EXTRACTED ENTRIES —
- - -

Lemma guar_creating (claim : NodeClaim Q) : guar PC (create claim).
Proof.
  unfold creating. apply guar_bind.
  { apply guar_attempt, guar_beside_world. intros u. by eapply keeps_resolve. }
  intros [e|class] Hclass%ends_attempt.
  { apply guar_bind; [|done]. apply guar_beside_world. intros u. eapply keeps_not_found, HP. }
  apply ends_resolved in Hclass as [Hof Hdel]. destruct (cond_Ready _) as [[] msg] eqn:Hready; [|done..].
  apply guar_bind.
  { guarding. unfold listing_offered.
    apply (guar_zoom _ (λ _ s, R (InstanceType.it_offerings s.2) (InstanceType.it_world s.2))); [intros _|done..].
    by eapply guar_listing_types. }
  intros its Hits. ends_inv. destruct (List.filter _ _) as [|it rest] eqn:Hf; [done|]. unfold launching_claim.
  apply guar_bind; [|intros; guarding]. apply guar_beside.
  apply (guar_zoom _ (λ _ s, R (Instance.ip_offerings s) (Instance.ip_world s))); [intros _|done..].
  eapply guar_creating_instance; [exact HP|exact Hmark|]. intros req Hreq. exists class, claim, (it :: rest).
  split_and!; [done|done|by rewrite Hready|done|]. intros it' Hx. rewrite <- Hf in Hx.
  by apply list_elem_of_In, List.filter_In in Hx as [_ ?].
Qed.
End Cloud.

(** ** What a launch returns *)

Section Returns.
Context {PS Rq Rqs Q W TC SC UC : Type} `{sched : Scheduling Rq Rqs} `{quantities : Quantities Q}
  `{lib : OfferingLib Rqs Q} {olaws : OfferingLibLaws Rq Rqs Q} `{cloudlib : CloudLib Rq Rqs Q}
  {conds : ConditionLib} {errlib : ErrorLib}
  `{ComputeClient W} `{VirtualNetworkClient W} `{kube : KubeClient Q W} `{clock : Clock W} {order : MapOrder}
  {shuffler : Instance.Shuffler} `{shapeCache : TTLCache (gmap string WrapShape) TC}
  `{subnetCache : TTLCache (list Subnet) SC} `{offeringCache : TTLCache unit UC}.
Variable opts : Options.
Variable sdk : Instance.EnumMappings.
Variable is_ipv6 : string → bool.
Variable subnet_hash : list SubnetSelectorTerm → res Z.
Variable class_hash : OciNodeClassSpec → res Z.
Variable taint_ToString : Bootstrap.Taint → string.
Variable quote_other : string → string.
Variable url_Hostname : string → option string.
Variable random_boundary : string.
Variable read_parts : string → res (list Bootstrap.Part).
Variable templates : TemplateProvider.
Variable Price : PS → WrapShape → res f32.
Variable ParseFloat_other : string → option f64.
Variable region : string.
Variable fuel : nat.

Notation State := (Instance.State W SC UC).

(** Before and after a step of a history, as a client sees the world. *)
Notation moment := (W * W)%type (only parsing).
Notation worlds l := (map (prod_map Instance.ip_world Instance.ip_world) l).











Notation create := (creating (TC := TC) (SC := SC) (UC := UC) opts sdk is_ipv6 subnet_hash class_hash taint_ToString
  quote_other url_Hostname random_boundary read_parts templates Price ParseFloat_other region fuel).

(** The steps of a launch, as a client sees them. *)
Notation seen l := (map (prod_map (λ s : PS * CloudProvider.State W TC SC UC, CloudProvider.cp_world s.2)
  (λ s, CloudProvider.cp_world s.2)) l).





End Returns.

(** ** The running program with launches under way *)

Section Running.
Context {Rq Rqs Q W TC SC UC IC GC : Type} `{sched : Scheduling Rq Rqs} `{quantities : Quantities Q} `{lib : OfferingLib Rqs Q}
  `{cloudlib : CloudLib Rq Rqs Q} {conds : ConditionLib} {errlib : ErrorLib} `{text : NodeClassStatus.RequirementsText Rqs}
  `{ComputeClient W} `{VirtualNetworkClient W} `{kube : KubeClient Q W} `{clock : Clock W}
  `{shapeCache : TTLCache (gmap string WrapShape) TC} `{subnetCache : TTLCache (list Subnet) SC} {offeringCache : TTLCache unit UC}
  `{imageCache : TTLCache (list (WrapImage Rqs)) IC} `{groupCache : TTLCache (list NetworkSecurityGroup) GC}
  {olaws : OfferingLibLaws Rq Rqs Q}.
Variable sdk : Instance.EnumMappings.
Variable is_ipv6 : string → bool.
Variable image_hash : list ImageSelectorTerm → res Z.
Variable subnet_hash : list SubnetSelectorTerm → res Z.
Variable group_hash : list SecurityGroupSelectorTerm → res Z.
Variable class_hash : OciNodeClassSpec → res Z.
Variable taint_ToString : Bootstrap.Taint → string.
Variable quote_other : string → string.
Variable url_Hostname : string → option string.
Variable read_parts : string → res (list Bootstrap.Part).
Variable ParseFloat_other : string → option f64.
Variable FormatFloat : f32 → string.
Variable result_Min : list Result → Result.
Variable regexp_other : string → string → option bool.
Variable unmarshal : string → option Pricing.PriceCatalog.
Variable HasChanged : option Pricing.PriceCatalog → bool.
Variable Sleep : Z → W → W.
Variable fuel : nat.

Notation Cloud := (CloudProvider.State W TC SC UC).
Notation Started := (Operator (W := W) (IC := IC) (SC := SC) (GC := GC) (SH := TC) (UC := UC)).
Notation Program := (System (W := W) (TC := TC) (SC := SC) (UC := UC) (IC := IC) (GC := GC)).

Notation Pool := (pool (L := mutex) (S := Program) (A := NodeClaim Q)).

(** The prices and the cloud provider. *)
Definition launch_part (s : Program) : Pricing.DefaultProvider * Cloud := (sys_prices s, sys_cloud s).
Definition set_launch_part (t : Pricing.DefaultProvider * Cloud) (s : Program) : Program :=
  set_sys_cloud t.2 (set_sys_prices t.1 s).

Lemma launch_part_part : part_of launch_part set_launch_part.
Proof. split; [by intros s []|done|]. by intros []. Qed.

- - -

TO DO — Write the listing out again so that nothing in it differs from the original.

ANSWER TO THIS PROBLEM —
Lemma guar_creating (claim : NodeClaim Q) : guar PC (create claim).
Proof.
  unfold creating. apply guar_bind.
  { apply guar_attempt, guar_beside_world. intros u. by eapply keeps_resolve. }
  intros [e|class] Hclass%ends_attempt.
  { apply guar_bind; [|done]. apply guar_beside_world. intros u. eapply keeps_not_found, HP. }
  apply ends_resolved in Hclass as [Hof Hdel]. destruct (cond_Ready _) as [[] msg] eqn:Hready; [|done..].
  apply guar_bind.
  { guarding. unfold listing_offered.
    apply (guar_zoom _ (λ _ s, R (InstanceType.it_offerings s.2) (InstanceType.it_world s.2))); [intros _|done..].
    by eapply guar_listing_types. }
  intros its Hits. ends_inv. destruct (List.filter _ _) as [|it rest] eqn:Hf; [done|]. unfold launching_claim.
  apply guar_bind; [|intros; guarding]. apply guar_beside.
  apply (guar_zoom _ (λ _ s, R (Instance.ip_offerings s) (Instance.ip_world s))); [intros _|done..].
  eapply guar_creating_instance; [exact HP|exact Hmark|]. intros req Hreq. exists class, claim, (it :: rest).
  split_and!; [done|done|by rewrite Hready|done|]. intros it' Hx. rewrite <- Hf in Hx.
  by apply list_elem_of_In, List.filter_In in Hx as [_ ?].
Qed.
End Cloud.

(** ** What a launch returns *)

Section Returns.
Context {PS Rq Rqs Q W TC SC UC : Type} `{sched : Scheduling Rq Rqs} `{quantities : Quantities Q}
  `{lib : OfferingLib Rqs Q} {olaws : OfferingLibLaws Rq Rqs Q} `{cloudlib : CloudLib Rq Rqs Q}
  {conds : ConditionLib} {errlib : ErrorLib}
  `{ComputeClient W} `{VirtualNetworkClient W} `{kube : KubeClient Q W} `{clock : Clock W} {order : MapOrder}
  {shuffler : Instance.Shuffler} `{shapeCache : TTLCache (gmap string WrapShape) TC}
  `{subnetCache : TTLCache (list Subnet) SC} `{offeringCache : TTLCache unit UC}.
Variable opts : Options.
Variable sdk : Instance.EnumMappings.
Variable is_ipv6 : string → bool.
Variable subnet_hash : list SubnetSelectorTerm → res Z.
Variable class_hash : OciNodeClassSpec → res Z.
Variable taint_ToString : Bootstrap.Taint → string.
Variable quote_other : string → string.
Variable url_Hostname : string → option string.
Variable random_boundary : string.
Variable read_parts : string → res (list Bootstrap.Part).
Variable templates : TemplateProvider.
Variable Price : PS → WrapShape → res f32.
Variable ParseFloat_other : string → option f64.
Variable region : string.
Variable fuel : nat.

Notation State := (Instance.State W SC UC).

(** Before and after a step of a history, as a client sees the world. *)
Notation moment := (W * W)%type (only parsing).
Notation worlds l := (map (prod_map Instance.ip_world Instance.ip_world) l).











Notation create := (creating (TC := TC) (SC := SC) (UC := UC) opts sdk is_ipv6 subnet_hash class_hash taint_ToString
  quote_other url_Hostname random_boundary read_parts templates Price ParseFloat_other region fuel).

(** The steps of a launch, as a client sees them. *)
Notation seen l := (map (prod_map (λ s : PS * CloudProvider.State W TC SC UC, CloudProvider.cp_world s.2)
  (λ s, CloudProvider.cp_world s.2)) l).





End Returns.

(** ** The running program with launches under way *)

Section Running.
Context {Rq Rqs Q W TC SC UC IC GC : Type} `{sched : Scheduling Rq Rqs} `{quantities : Quantities Q} `{lib : OfferingLib Rqs Q}
  `{cloudlib : CloudLib Rq Rqs Q} {conds : ConditionLib} {errlib : ErrorLib} `{text : NodeClassStatus.RequirementsText Rqs}
  `{ComputeClient W} `{VirtualNetworkClient W} `{kube : KubeClient Q W} `{clock : Clock W}
  `{shapeCache : TTLCache (gmap string WrapShape) TC} `{subnetCache : TTLCache (list Subnet) SC} {offeringCache : TTLCache unit UC}
  `{imageCache : TTLCache (list (WrapImage Rqs)) IC} `{groupCache : TTLCache (list NetworkSecurityGroup) GC}
  {olaws : OfferingLibLaws Rq Rqs Q}.
Variable sdk : Instance.EnumMappings.
Variable is_ipv6 : string → bool.
Variable image_hash : list ImageSelectorTerm → res Z.
Variable subnet_hash : list SubnetSelectorTerm → res Z.
Variable group_hash : list SecurityGroupSelectorTerm → res Z.
Variable class_hash : OciNodeClassSpec → res Z.
Variable taint_ToString : Bootstrap.Taint → string.
Variable quote_other : string → string.
Variable url_Hostname : string → option string.
Variable read_parts : string → res (list Bootstrap.Part).
Variable ParseFloat_other : string → option f64.
Variable FormatFloat : f32 → string.
Variable result_Min : list Result → Result.
Variable regexp_other : string → string → option bool.
Variable unmarshal : string → option Pricing.PriceCatalog.
Variable HasChanged : option Pricing.PriceCatalog → bool.
Variable Sleep : Z → W → W.
Variable fuel : nat.

Notation Cloud := (CloudProvider.State W TC SC UC).
Notation Started := (Operator (W := W) (IC := IC) (SC := SC) (GC := GC) (SH := TC) (UC := UC)).
Notation Program := (System (W := W) (TC := TC) (SC := SC) (UC := UC) (IC := IC) (GC := GC)).

Notation Pool := (pool (L := mutex) (S := Program) (A := NodeClaim Q)).

(** The prices and the cloud provider. *)
Definition launch_part (s : Program) : Pricing.DefaultProvider * Cloud := (sys_prices s, sys_cloud s).
Definition set_launch_part (t : Pricing.DefaultProvider * Cloud) (s : Program) : Program :=
  set_sys_cloud t.2 (set_sys_prices t.1 s).

Lemma launch_part_part : part_of launch_part set_launch_part.
Proof. split; [by intros s []|done|]. by intros []. Qed.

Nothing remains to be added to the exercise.